WORK TASK: The expected output is the first line of the data below and every line after it, up to and including the line containing "(** Where a", each reproduced exactly.

Saved entries:
▶
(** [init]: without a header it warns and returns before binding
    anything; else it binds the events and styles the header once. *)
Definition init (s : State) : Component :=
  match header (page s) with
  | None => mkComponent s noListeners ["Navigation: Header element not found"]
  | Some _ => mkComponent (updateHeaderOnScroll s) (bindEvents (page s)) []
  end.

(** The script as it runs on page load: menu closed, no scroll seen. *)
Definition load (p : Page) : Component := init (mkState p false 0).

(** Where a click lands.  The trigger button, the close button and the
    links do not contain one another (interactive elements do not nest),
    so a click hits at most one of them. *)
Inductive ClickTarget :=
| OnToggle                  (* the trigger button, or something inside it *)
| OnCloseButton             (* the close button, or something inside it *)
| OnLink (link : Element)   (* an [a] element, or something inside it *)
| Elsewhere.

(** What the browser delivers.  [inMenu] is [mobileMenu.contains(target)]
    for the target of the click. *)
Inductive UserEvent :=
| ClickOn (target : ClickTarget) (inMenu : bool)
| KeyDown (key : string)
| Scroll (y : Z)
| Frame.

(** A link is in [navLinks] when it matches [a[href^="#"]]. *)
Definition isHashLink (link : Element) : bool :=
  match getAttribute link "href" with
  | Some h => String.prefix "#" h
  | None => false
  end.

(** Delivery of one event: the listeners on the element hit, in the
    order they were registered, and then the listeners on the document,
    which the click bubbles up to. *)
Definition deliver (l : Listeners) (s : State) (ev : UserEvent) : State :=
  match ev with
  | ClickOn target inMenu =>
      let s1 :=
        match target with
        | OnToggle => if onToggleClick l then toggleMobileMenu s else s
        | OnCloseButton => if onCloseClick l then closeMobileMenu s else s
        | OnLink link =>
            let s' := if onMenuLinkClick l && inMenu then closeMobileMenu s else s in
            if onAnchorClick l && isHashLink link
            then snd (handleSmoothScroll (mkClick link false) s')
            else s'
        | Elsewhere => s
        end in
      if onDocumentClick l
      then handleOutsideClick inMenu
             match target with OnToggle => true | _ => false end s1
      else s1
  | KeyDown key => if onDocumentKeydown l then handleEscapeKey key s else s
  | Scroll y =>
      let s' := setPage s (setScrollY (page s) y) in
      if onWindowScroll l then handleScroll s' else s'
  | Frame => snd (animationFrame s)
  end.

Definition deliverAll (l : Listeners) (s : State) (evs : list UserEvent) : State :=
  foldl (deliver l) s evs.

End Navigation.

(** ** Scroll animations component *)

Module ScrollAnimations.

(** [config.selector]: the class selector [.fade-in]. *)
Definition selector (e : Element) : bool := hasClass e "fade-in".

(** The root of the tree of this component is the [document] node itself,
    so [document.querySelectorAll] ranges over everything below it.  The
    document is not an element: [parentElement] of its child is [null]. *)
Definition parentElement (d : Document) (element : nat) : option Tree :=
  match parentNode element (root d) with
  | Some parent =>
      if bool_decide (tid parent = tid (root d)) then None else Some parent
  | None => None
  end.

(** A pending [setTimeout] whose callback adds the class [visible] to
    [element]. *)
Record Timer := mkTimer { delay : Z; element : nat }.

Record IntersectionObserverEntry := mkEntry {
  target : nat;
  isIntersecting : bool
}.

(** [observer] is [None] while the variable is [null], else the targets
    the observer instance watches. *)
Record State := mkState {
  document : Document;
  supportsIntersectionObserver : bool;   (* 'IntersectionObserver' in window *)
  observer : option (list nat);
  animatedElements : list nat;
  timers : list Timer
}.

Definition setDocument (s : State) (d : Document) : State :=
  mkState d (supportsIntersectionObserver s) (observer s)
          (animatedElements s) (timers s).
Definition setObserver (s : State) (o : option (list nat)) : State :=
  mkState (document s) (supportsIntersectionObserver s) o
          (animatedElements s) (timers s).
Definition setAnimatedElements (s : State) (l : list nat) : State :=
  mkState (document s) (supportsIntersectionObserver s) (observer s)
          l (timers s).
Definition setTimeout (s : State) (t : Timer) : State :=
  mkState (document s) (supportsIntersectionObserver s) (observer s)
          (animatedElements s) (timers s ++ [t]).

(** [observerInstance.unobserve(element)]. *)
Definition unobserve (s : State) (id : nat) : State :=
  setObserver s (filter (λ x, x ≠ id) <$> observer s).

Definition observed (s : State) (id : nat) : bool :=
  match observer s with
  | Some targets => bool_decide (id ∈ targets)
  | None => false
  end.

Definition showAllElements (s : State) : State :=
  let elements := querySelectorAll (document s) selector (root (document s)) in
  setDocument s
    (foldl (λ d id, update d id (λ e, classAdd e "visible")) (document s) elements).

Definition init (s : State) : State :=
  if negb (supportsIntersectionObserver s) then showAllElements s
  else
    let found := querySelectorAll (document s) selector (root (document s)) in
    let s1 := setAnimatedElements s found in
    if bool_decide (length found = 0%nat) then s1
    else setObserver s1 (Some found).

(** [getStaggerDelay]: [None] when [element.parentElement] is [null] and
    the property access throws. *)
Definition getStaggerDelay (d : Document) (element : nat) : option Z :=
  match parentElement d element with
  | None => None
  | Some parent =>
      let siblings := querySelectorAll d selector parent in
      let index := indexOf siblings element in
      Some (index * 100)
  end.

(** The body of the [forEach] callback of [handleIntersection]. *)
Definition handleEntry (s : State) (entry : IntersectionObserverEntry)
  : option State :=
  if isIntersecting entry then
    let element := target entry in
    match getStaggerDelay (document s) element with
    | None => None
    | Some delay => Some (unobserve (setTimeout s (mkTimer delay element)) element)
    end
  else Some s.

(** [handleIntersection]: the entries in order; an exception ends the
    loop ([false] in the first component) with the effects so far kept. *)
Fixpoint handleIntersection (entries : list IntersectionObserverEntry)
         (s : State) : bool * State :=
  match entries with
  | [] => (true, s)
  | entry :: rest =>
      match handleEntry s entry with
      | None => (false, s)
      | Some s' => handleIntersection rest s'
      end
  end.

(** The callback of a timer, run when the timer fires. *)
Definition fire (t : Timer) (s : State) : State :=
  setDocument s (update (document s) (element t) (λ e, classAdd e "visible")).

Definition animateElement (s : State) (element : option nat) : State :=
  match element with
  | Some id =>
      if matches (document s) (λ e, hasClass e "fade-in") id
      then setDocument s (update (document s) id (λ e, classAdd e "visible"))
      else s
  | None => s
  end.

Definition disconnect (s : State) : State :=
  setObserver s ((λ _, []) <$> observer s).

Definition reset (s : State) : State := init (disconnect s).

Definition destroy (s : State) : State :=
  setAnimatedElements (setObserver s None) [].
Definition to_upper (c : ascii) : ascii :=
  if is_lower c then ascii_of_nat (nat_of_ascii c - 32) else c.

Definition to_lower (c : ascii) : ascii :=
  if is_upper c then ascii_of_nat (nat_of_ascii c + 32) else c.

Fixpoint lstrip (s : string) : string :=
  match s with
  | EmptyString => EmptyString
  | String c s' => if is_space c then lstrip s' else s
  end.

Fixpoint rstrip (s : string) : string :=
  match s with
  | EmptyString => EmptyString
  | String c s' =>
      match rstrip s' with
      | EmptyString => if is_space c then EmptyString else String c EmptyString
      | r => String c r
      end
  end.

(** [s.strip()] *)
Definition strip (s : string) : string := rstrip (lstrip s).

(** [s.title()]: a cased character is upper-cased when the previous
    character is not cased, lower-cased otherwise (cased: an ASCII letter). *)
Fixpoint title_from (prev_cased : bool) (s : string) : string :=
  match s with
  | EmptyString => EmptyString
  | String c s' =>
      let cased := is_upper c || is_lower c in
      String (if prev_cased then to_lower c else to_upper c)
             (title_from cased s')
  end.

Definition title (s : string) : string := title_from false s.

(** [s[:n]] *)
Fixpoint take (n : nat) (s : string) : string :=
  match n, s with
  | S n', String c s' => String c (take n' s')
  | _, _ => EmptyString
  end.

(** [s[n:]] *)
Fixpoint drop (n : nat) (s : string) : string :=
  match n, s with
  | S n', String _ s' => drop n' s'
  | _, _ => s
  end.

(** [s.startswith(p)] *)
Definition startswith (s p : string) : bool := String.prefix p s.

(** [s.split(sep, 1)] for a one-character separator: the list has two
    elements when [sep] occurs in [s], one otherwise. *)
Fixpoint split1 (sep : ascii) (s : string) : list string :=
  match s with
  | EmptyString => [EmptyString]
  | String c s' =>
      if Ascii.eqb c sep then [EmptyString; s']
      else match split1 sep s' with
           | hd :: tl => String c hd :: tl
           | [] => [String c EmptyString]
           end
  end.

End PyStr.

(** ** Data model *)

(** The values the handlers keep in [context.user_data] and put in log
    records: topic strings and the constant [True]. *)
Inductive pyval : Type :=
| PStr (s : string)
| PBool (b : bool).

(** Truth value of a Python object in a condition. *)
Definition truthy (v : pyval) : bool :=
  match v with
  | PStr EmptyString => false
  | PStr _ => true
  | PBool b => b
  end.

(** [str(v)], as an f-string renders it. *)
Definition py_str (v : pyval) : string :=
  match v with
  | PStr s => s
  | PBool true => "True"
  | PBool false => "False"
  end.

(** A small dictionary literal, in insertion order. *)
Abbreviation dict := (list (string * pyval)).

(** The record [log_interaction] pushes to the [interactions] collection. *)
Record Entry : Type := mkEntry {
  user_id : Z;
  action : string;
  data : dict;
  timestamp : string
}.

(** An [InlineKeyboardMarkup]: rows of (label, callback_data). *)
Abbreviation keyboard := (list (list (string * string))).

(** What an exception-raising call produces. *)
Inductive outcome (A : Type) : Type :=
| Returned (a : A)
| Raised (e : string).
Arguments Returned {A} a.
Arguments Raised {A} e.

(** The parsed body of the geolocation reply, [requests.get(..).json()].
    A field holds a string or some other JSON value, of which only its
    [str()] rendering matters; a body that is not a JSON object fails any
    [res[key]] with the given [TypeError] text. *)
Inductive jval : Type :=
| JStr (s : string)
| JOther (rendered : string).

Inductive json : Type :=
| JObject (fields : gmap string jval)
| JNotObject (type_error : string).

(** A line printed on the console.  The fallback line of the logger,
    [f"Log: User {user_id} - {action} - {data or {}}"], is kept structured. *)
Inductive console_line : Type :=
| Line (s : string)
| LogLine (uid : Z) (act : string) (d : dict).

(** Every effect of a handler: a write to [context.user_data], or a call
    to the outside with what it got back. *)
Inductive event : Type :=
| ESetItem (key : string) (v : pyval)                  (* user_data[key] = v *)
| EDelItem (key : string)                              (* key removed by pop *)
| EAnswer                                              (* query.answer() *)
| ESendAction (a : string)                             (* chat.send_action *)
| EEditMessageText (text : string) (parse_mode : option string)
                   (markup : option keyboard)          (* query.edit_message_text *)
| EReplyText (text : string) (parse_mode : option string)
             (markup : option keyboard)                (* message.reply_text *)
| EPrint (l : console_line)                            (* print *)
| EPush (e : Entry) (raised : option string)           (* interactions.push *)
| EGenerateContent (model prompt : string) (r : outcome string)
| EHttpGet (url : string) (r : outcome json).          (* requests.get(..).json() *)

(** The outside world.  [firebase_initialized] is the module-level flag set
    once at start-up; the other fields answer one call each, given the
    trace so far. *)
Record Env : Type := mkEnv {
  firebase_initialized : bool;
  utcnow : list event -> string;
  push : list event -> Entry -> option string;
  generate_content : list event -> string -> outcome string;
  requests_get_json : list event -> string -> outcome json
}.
◀
RESULT FOR THIS TASK:
(** [init]: without a header it warns and returns before binding
    anything; else it binds the events and styles the header once. *)
Definition init (s : State) : Component :=
  match header (page s) with
  | None => mkComponent s noListeners ["Navigation: Header element not found"]
  | Some _ => mkComponent (updateHeaderOnScroll s) (bindEvents (page s)) []
  end.

(** The script as it runs on page load: menu closed, no scroll seen. *)
Definition load (p : Page) : Component := init (mkState p false 0).

(** Where a click lands.  The trigger button, the close button and the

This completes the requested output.